My old boss often used to say, “be careful what you wish for” and I must say this was in my mind when I was wishing for atmospheric conditions. Now, being a novice camper, having warm, dry conditions did make my camping experience that much more enjoyable, so I was reasonably glad I didn’t have the damp, misty, windy conditions that often prevail on the islands.

Once set up it was a fascinating experience to watch the boat I’d arrived on, leave. I was totally on my own in the campsite, so if my stove didn’t work, I’d have to survive on cold food. However, I needn’t have worried, the stove was fine and my Wayfarer packet meals were quite pleasant to eat. Which is more than I could say for my reserve de-hydrated meals which I’d have to eat to survive, rather than for pleasure if my ride home was delayed!

So camp set, meal eaten, it was time for a recce. One of the drawbacks to photographing St. Kilda is, if you want to shoot into the sun at sunrise or sunset, then you must climb a minimum of 900 feet. As it turned out the sky clouded over, so the sunset was a bit blank that first evening, meaning I got to bed a bit earlier than I might have done. I set my alarm for 3.15 and had a remarkably comfortable night’s sleep thanks to my Thermarest inflatable mattress. 3.15am dawned heavily overcast, so I reset the alarm for 5am, but woke to dull, damp, grey conditions, so I lie in was in order.

By the time I’d had my breakfast and a shower in the very warm, smart ablution block, the sky had cleared and it was time for more exploring. I climbed the 1300 feet to the radar station and found a good location the evening’s sunset shoot. The hoped for nice soft light materialised late in the afternoon allowing me a chance to get some nice images of the village, before setting off on the 1200 foot climb to shoot the sunsetting behind Soay. This proved a steep climb and not helped by the attentions of the Skuas (Bonkseys). Once in place the location proved great and the light promising, but once again it clouded over before sunset, so I arrived back nearer 11pm, rather than the midnight that it might have been.

I had planned to do an overnight time-lapse, but the cloud cover rendered this a non-starter. 3.15am the following morning soon came around and proved to be very overcast, so back to sleep again, before being awoken by glorious light streaming into the tent as the clouds broke around 5am. Needless to say I was up, dressed and out in flash. The light looked gorgeous in the bay, so I followed the light towards the Mistress Stone and spent a fantastic hour or so enjoying the “photographer’s” dappled light over Ruival.

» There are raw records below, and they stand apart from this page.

(** * OpenTESArena world generation: a shallow embedding of the level decoder
      (LevelData.cpp) and of the exterior generators (ExteriorLevelData.cpp),
      with the properties of the design specification stated over them. *)

From Stdlib Require Import ZArith List Bool String Ascii Lia.
From stdpp Require Import base option list gmap strings pretty.
From Stdlib Require QArith.QArith_base QArith.Qminmax.

Open Scope Z_scope.

(** ** Loops

    The C++ [for (int i = lo; i < hi; i++)] over a body that may abort
    (out-of-range access, failed assertion, crash) is a bounded iteration in
    the option monad. *)

Fixpoint for_loop {St : Type} (n : nat) (i : Z) (body : Z → St → option St) (s : St)
  : option St :=
  match n with
  | O => Some s
  | S n' =>
      match body i s with
      | Some s' => for_loop n' (i + 1) body s'
      | None => None
      end
  end.

(** [for (i = lo; i < hi; i++)] *)
Definition forZ {St : Type} (lo hi : Z) (body : Z → St → option St) (s : St) : option St :=
  for_loop (Z.to_nat (hi - lo)) lo body s.

(** [for (i = hi - 1; i >= 0; i--)] *)
Definition forZ_down {St : Type} (hi : Z) (body : Z → St → option St) (s : St) : option St :=
  for_loop (Z.to_nat hi) 0 (fun j => body (hi - 1 - j)) s.

(** ** 16-bit words as they sit in the layer arrays *)


(** [Bytes::getLE16]: two bytes, least significant first. *)
Definition getLE16 (b0 b1 : Z) : Z := Z.lor b0 (Z.shiftl b1 8).

(** The two bytes a little-endian host stores for one [uint16_t]. *)
Definition le_bytes (v : Z) : Z * Z := (Z.land v 0xFF, Z.land (Z.shiftr v 8) 0xFF).

(** Reading element [index] of a [uint16_t] array through its bytes; [None]
    is a read outside the array. *)
Definition readLE16 (arr : list Z) (index : Z) : option Z :=
  if index <? 0 then None
  else match arr !! Z.to_nat index with
       | Some v => let '(b0, b1) := le_bytes v in Some (getLE16 b0 b1)
       | None => None
       end.

(** ** Random numbers

    [ArenaRandom] (Math/Random.h) is used through its constructor / [srand]
    and through [next]; the generators below are written against that
    interface. *)

Class ArenaRandom (R : Type) := {
  srand : Z → R;
  next : R → Z * R
}.

(** ** Voxel definitions *)

(** Floating-point arithmetic of the raised-platform and edge decoders is
    kept abstract. *)
Class DoubleOps (D : Type) := {
  d_of_int : Z → D;
  d_div : D → D → D;
  d_add : D → D → D;
  d_sub : D → D → D;
  d_max : D → D → D;
  d_min : D → D → D
}.

Inductive ChasmType := Dry | Lava | Wet.
Inductive WallType := Solid | LevelUp | LevelDown | Menu.
Inductive DoorType := Swinging | Sliding | Raising.
Inductive Facing := PositiveX | NegativeX | PositiveZ | NegativeZ.

(** Modelled from the spec: VoxelData (VoxelDefinition), the tagged variant
    of section 3, one constructor per [VoxelData::make...] call of
    LevelData.cpp with the arguments of that call. *)
Inductive VoxelData (D : Type) : Type :=
| Floor (id : Z)
| Wall (sideID floorID ceilingID : Z) (menuID : option Z) (type : WallType)
| Raised (sideID floorID ceilingID : Z) (yOffset ySize vTop vBottom : D)
| TransparentWall (id : Z) (collider : bool)
| Edge (id : Z) (yOffset : D) (collider flipped : bool) (facing : Facing)
| Door (id : Z) (type : DoorType)
| Diagonal (id : Z) (isRightDiag : bool)
| Chasm (id : Z) (north east south west : bool) (type : ChasmType)
| Ceiling (id : Z).

Arguments Floor {D} id.
Arguments Wall {D} sideID floorID ceilingID menuID type.
Arguments Raised {D} sideID floorID ceilingID yOffset ySize vTop vBottom.
Arguments TransparentWall {D} id collider.
Arguments Edge {D} id yOffset collider flipped facing.
Arguments Door {D} id type.
Arguments Diagonal {D} id isRightDiag.
Arguments Chasm {D} id north east south west type.
Arguments Ceiling {D} id.

Definition isChasmData {D} (d : VoxelData D) : bool :=
  match d with Chasm _ _ _ _ _ _ => true | _ => false end.

Definition chasmTypeOf {D} (d : VoxelData D) : option ChasmType :=
  match d with Chasm _ _ _ _ _ t => Some t | _ => None end.

(** The parts of an .INF file the decoder asks for (Assets/INFFile.h). *)
Record INFFile := {
  getDryChasmIndex : option Z;
  getLavaChasmIndex : option Z;
  getWetChasmIndex : option Z;
  getMenuIndex : Z → Z;
  getLevelUpIndex : option Z;
  getLevelDownIndex : option Z;
  getBoxSide : Z → option Z;
  getBoxCap : Z → option Z;
  ceiling_textureIndex : option Z;
  ceiling_boxScale : option Z;
  ceiling_height : Z
}.

(** [ExeData::wallHeightTables]. *)
Record WallHeightTables := {
  box1a : list Z; box1b : list Z; box1c : list Z;
  box2a : list Z; box2b : list Z
}.

Inductive WorldType := City | Interior | Wilderness.

(** Constants of Assets/MIFFile.h: the three chasm texture IDs. *)
Record MIFConstants := {
  DRY_CHASM : Z;
  LAVA_CHASM : Z;
  WET_CHASM : Z
}.

(** [std::vector::at]: [None] is the out-of-range exception. *)
Definition at_ {A} (l : list A) (i : Z) : option A :=
  if i <? 0 then None else l !! Z.to_nat i.

(** ** Level state *)

Definition AdjacentFaces : Type := bool * bool * bool * bool.

Record LevelData (D : Type) := mkLevelData {
  voxels : gmap (Z * Z * Z) Z;
  voxelDatas : list (VoxelData D);
  floorDataMappings : list (Z * Z);
  chasmDataMappings : list (Z * AdjacentFaces * Z);
  wallDataMappings : list (Z * Z);
  map2DataMappings : list (Z * Z);
  flatsLists : list (Z * list (Z * Z))
}.

Arguments mkLevelData {D}.
Arguments voxels {D}.
Arguments voxelDatas {D}.
Arguments floorDataMappings {D}.
Arguments chasmDataMappings {D}.
Arguments wallDataMappings {D}.
Arguments map2DataMappings {D}.
Arguments flatsLists {D}.

Definition emptyLevel {D} : LevelData D :=
  mkLevelData ∅ [] [] [] [] [] [].

(** [std::find_if] over a vector of (key, index) pairs: the first pair whose
    key satisfies the predicate. *)
Fixpoint find_if {K V : Type} (p : K → bool) (l : list (K * V)) : option V :=
  match l with
  | [] => None
  | (k, v) :: l' => if p k then Some v else find_if p l'
  end.

Definition faces_eqb (a b : AdjacentFaces) : bool :=
  let '(a0, a1, a2, a3) := a in
  let '(b0, b1, b2, b3) := b in
  Bool.eqb a0 b0 && Bool.eqb a1 b1 && Bool.eqb a2 b2 && Bool.eqb a3 b3.

(** ** Facts about loops and [find_if] *)

Lemma for_loop_inv {St : Type} (P : Z → St → Prop) (body : Z → St → option St) :
  ∀ (n : nat) (i : Z) (s s' : St),
    for_loop n i body s = Some s' →
    P i s →
    (∀ j t t', i ≤ j < i + Z.of_nat n → P j t → body j t = Some t' → P (j + 1) t') →
    P (i + Z.of_nat n) s'.
Proof.
  induction n as [|n IH]; intros i s s' Hrun Hi Hstep; simpl in Hrun.
  - injection Hrun as <-. by replace (i + Z.of_nat 0) with i by lia.
  - destruct (body i s) as [s1|] eqn:Hb; [|done].
    replace (i + Z.of_nat (S n)) with ((i + 1) + Z.of_nat n) by lia.
    apply (IH (i + 1) s1 s' Hrun).
    + apply (Hstep i s s1); [lia|done|done].
    + intros j t t' Hj. apply Hstep. lia.
Qed.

I wandered back to camp for a quick breakfast before heading out to make the most of this lovely light in Glen Mor, then all too soon it was time to break camp and make my way to the boat. Packing up in the dry was a pleasure and I hate to think what it would have been like if it was raining! So, whilst nice weather definitely had it’s upsides, I still haven’t come away with any mood, misty images of Boreray or the sea stacks. Who knows, I might just have to go again to get those images. It’s taken me a long time to achieve my ambition to camp on St. Kilda, but it was worth all the trouble and heartache, as the experience lived up my expectations. One of the wonderful things about achieving your ambitions, is that it allows you to have some new ones! So, roll on the next adventure.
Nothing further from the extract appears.